→ **What the exercise asks**
Out of the records below, copy all lines in which the word "Stdlib" occurs.

→ **Task data**
......

(** * KeyValueDB: the collection store and its query language

    A shallow embedding of [src/server.py] (class [Server]): the named
    collections, the request handlers [_read], [_add], [_delete],
    [_create_collection], [_delete_collection] and [_query], the query
    grammar built from pyparsing elements, the value casts, and the two
    query executors; then the start-up of the server, [_read_config] and
    [_init_db], and the snapshot [_create_snapshot], over a file system
    given by its operations.

    Conventions.
    - Python text is [string]; a character is a code point below 256.
    - A Python exception is a constructor of [PyExc]; a computation that can
      raise returns [result]; a method of the server is a function of the
      database [self.collections] that returns its outcome together with the
      database it leaves behind (mutations made before an exception stay).
    - A Python [dict] is an association list in insertion order.
    - Stored values are the integers, floats, complex numbers and texts of
      the data model; the keys of a collection are integers and texts.
      (Float and complex keys, where [1], [1.0] and [1+0j] share one slot
      and a NaN is found only by object identity, are outside the model.)
      The key of a request is such a key or an object that cannot be
      hashed. *)

From Stdlib Require Import ZArith List String Ascii Bool Lia SpecFloat.
From Stdlib Require Import DecimalString DecimalPos.
Import ListNotations.
Local Open Scope string_scope.
Local Open Scope list_scope.

Set Implicit Arguments.

(* ================================================================= *)
(** ** Exceptions *)

Inductive PyExc : Type :=
| TypeError | KeyError | AttributeError | ValueError | ParseException.

Inductive result (A : Type) : Type :=
| Ok (a : A)
| Raise (e : PyExc).
Arguments Ok {A} a.
Arguments Raise {A} e.

Definition rbind {A B} (r : result A) (f : A -> result B) : result B :=
  match r with
  | Ok a => f a
  | Raise e => Raise e
  end.

(* ================================================================= *)
(** ** Python objects *)

Module Py.

(** A float is an IEEE-754 binary64 datum; [spec_float] gives its sign,
    mantissa and exponent, [S754_finite s m e] standing for (-1)^s * m * 2^e. *)
Inductive PyVal : Type :=
| VInt (z : Z)
| VFloat (f : spec_float)
| VComplex (re im : spec_float)
| VStr (s : string).

Inductive Key : Type :=
| KInt (z : Z)
| KStr (s : string).

Definition key_val (k : Key) : PyVal :=
  match k with
  | KInt z => VInt z
  | KStr s => VStr s
  end.

(** An object received as the key of a request: one of the keys above, or
    an object that cannot be hashed (a list, a dict, a set). *)
Inductive Object : Type :=
| Hashable (k : Key)
| Unhashable.

(** [hash(o)], as a dictionary calls it before it looks a key up. *)
Definition hash (o : Object) : result Key :=
  match o with
  | Hashable k => Ok k
  | Unhashable => Raise TypeError
  end.

Definition key_eqb (a b : Key) : bool :=
  match a, b with
  | KInt x, KInt y => Z.eqb x y
  | KStr s, KStr t => String.eqb s t
  | _, _ => false
  end.

(** *** Numbers *)

Definition float_of_Z (z : Z) : spec_float :=
  match z with
  | Z0 => S754_zero false
  | Zpos p => S754_finite false p 0
  | Zneg p => S754_finite true p 0
  end.

(** Signed mantissa and exponent of a finite float. *)
Definition scaled (f : spec_float) : Z * Z :=
  match f with
  | S754_finite s m e => ((if s then Zneg m else Zpos m), e)
  | _ => (0%Z, 0%Z)
  end.

(** Exact comparison of two numbers; [None] when one of them is a NaN.
    Python compares an [int] with a [float] exactly, so [float_of_Z] need not
    be representable in binary64. *)
Definition fcompare (x y : spec_float) : option comparison :=
  match x, y with
  | S754_nan, _ | _, S754_nan => None
  | S754_infinity s1, S754_infinity s2 =>
      Some (if s1 then (if s2 then Eq else Lt) else (if s2 then Gt else Eq))
  | S754_infinity s, _ => Some (if s then Lt else Gt)
  | _, S754_infinity s => Some (if s then Gt else Lt)
  | _, _ =>
      let '(m1, e1) := scaled x in
      let '(m2, e2) := scaled y in
      let e := Z.min e1 e2 in
      Some (Z.compare (m1 * 2 ^ (e1 - e)) (m2 * 2 ^ (e2 - e)))%Z
  end.

Definition feqb (x y : spec_float) : bool :=
  match fcompare x y with
  | Some Eq => true
  | _ => false
  end.

(** The real number behind an [int] or a [float]; other objects have none. *)
Definition real_of (v : PyVal) : option spec_float :=
  match v with
  | VInt z => Some (float_of_Z z)
  | VFloat f => Some f
  | _ => None
  end.

(** Real and imaginary part of a number. *)
Definition complex_of (v : PyVal) : option (spec_float * spec_float) :=
  match v with
  | VInt z => Some (float_of_Z z, S754_zero false)
  | VFloat f => Some (f, S754_zero false)
  | VComplex re im => Some (re, im)
  | VStr _ => None
  end.

(** *** The functions of module [operator] *)

(** Ordering: texts compare by code points, [int] and [float] numerically;
    every other pairing raises [TypeError] (complex numbers are unordered). *)
Definition order (a b : PyVal) : result (option comparison) :=
  match a, b with
  | VStr s, VStr t => Ok (Some (String.compare s t))
  | _, _ =>
      match real_of a, real_of b with
      | Some x, Some y => Ok (fcompare x y)
      | _, _ => Raise TypeError
      end
  end.

Definition operator_gt (a b : PyVal) : result bool :=
  rbind (order a b) (fun c =>
    Ok match c with Some Gt => true | _ => false end).

Definition operator_lt (a b : PyVal) : result bool :=
  rbind (order a b) (fun c =>
    Ok match c with Some Lt => true | _ => false end).

Definition operator_le (a b : PyVal) : result bool :=
  rbind (order a b) (fun c =>
    Ok match c with Some Lt | Some Eq => true | _ => false end).

Definition operator_ge (a b : PyVal) : result bool :=
  rbind (order a b) (fun c =>
    Ok match c with Some Gt | Some Eq => true | _ => false end).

......

→ **Solution for this exercise**
From Stdlib Require Import ZArith List String Ascii Bool Lia SpecFloat.
From Stdlib Require Import DecimalString DecimalPos.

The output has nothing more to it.